## The problem
I'd like an exact copy of every line from the start of the entries below through the line containing "exactly what an", please.

## Source material
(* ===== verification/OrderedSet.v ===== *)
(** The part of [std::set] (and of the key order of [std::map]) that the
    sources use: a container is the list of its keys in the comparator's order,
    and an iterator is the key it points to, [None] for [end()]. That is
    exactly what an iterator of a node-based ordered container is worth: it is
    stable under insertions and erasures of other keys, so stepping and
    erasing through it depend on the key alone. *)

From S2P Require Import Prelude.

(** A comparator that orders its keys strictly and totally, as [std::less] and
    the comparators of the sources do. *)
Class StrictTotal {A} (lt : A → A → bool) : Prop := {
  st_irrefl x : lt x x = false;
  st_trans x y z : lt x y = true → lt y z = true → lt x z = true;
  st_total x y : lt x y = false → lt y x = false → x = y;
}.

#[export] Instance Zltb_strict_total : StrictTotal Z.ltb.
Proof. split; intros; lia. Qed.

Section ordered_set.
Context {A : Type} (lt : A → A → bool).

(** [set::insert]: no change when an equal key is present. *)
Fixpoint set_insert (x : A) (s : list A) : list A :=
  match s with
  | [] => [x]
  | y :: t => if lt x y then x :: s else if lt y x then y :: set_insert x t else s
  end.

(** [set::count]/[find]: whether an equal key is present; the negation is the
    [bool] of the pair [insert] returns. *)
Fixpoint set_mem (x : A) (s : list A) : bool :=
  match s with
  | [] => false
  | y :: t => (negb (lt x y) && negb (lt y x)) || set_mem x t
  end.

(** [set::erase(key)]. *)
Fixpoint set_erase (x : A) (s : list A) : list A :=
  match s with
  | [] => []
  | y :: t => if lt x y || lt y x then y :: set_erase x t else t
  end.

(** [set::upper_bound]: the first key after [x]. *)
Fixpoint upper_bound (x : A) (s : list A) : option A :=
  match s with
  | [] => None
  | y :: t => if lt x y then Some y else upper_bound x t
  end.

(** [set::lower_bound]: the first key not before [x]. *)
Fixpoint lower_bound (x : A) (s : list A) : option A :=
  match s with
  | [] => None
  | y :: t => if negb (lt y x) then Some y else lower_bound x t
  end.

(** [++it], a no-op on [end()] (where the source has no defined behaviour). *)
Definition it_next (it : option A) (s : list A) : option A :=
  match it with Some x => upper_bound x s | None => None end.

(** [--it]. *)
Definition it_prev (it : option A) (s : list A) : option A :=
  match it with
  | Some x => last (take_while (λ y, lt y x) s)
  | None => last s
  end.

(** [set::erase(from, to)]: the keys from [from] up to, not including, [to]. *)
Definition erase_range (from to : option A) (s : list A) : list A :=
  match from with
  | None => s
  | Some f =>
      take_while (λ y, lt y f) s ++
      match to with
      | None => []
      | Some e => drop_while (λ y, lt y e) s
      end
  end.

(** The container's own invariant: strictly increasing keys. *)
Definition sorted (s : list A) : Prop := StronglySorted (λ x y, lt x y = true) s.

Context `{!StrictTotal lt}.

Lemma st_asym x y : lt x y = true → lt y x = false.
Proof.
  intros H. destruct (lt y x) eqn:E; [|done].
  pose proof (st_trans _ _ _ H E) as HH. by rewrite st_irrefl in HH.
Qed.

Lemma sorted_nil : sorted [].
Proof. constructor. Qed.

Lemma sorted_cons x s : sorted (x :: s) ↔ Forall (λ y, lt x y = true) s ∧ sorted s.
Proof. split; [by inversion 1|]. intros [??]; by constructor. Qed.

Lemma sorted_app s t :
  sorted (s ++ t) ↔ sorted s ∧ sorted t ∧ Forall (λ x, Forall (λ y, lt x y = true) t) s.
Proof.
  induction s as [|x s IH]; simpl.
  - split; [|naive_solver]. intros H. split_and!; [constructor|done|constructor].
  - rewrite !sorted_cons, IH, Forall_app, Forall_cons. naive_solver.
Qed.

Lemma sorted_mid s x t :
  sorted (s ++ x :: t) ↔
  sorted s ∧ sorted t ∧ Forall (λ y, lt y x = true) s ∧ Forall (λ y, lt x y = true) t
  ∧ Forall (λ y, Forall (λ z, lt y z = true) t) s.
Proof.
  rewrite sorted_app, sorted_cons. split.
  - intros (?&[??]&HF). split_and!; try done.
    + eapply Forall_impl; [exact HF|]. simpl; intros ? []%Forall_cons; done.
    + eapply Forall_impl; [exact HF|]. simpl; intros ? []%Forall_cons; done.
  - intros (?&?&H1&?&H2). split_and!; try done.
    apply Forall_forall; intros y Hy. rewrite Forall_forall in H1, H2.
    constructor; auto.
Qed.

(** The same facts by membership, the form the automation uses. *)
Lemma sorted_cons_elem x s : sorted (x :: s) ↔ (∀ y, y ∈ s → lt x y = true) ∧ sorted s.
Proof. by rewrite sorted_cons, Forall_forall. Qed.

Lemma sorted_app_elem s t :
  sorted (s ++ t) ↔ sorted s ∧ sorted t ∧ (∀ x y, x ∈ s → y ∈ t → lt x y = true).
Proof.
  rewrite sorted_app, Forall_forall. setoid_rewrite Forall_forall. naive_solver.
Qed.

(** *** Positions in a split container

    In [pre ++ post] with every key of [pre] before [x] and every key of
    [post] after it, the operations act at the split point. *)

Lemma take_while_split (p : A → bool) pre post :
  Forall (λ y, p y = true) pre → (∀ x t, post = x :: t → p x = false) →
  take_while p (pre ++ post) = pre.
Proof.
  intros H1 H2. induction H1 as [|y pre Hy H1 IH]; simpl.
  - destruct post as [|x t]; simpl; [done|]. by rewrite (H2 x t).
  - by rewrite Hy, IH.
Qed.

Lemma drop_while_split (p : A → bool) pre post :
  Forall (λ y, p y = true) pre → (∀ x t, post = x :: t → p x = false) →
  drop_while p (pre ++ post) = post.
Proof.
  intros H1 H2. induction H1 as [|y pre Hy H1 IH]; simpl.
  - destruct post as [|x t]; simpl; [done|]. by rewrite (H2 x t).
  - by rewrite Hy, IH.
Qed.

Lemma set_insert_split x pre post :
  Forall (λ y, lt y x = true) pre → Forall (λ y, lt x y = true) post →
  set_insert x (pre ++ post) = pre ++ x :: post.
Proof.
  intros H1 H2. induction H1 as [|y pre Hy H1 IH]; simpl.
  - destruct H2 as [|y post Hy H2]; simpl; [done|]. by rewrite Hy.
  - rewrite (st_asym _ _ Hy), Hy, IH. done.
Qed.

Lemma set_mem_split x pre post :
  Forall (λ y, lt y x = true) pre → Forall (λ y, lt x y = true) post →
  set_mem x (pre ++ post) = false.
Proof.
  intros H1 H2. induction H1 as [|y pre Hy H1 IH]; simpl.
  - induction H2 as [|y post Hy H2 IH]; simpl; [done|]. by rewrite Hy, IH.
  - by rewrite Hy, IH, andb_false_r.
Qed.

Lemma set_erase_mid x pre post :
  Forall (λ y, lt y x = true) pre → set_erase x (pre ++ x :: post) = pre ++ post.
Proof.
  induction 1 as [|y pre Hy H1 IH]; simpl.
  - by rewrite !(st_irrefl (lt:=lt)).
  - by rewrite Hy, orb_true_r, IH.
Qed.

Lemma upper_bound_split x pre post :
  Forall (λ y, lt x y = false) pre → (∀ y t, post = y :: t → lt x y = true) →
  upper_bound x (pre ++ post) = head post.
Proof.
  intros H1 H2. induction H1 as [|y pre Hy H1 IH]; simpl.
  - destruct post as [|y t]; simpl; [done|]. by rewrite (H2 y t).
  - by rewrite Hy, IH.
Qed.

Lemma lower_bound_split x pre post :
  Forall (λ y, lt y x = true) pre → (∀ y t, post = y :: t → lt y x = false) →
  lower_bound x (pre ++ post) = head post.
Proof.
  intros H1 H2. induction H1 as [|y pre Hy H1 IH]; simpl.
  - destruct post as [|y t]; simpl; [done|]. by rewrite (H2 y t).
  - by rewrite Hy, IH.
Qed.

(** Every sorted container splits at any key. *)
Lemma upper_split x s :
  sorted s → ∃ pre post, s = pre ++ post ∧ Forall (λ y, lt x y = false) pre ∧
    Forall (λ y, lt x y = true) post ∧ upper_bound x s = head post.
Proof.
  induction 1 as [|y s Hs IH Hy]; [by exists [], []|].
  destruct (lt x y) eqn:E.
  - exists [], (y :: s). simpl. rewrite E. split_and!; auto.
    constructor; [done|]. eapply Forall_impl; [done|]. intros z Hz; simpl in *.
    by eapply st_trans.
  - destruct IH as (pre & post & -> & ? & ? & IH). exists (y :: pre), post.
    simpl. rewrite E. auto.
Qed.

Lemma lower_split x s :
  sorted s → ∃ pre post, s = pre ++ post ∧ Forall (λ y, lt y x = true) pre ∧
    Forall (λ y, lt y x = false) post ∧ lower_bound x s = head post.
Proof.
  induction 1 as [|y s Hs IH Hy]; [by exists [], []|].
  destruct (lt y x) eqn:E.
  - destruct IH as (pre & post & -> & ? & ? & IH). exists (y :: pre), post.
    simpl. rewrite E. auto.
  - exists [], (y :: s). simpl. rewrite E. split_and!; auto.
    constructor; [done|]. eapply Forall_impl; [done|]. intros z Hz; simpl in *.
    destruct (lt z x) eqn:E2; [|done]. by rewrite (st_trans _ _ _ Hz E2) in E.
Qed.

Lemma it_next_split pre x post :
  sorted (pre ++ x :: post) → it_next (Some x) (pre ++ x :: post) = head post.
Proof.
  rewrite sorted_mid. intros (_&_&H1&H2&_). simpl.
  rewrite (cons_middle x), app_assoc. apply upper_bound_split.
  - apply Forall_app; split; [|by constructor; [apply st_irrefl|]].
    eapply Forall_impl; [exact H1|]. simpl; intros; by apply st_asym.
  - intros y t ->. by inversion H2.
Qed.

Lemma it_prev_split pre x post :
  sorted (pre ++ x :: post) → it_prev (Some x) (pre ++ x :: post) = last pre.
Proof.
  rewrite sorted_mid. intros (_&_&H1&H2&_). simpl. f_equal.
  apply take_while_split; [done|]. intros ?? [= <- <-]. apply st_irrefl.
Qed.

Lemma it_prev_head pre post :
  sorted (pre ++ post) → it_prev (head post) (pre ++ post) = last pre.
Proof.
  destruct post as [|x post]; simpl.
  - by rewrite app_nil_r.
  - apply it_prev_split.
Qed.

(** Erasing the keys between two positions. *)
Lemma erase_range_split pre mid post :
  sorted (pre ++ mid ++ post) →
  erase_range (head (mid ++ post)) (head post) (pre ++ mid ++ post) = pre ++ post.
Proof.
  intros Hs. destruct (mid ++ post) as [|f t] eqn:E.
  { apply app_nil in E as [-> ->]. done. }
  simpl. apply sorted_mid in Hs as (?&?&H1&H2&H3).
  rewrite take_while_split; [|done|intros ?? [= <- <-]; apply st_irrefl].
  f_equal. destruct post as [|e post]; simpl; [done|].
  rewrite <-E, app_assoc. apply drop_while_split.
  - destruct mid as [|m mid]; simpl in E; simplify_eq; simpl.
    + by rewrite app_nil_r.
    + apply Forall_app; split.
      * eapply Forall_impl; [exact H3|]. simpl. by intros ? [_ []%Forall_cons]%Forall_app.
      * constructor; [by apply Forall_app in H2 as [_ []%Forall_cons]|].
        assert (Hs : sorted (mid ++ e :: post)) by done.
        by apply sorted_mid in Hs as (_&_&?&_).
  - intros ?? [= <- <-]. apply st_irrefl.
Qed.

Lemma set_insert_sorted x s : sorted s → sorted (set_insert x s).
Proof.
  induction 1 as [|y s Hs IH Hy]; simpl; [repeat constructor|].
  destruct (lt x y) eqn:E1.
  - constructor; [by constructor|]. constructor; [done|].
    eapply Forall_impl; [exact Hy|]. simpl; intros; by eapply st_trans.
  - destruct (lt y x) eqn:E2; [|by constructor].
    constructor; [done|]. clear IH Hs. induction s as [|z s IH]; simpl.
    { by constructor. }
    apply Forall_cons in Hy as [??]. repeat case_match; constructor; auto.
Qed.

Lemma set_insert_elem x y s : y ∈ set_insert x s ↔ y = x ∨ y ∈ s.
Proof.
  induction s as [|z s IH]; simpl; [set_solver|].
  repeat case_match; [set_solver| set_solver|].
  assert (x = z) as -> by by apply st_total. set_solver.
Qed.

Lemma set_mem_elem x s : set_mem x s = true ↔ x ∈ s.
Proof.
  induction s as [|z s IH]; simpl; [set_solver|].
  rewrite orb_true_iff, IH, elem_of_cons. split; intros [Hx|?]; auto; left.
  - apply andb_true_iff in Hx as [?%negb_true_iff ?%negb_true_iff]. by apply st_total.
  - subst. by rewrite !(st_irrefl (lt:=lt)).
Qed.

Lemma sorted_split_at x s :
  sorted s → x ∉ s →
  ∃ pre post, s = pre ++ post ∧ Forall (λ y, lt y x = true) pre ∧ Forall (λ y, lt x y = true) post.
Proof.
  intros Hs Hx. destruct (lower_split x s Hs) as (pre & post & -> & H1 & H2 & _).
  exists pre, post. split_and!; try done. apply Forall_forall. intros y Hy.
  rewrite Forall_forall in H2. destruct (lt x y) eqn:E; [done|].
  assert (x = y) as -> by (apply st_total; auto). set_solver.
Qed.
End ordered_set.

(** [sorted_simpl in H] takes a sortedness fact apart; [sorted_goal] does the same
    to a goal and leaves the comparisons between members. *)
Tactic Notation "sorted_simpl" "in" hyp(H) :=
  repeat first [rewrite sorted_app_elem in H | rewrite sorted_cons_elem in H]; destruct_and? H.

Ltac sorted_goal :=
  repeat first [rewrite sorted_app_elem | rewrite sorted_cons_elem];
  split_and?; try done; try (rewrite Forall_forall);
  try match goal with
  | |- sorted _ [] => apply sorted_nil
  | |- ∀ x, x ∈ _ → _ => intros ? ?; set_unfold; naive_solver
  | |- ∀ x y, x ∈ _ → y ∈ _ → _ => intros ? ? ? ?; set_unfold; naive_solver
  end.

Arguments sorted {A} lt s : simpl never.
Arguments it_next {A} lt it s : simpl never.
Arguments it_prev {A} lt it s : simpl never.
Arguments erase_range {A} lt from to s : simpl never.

## Expected output
(* ===== verification/OrderedSet.v ===== *)
(** The part of [std::set] (and of the key order of [std::map]) that the
    sources use: a container is the list of its keys in the comparator's order,
    and an iterator is the key it points to, [None] for [end()]. That is
    exactly what an iterator of a node-based ordered container is worth: it is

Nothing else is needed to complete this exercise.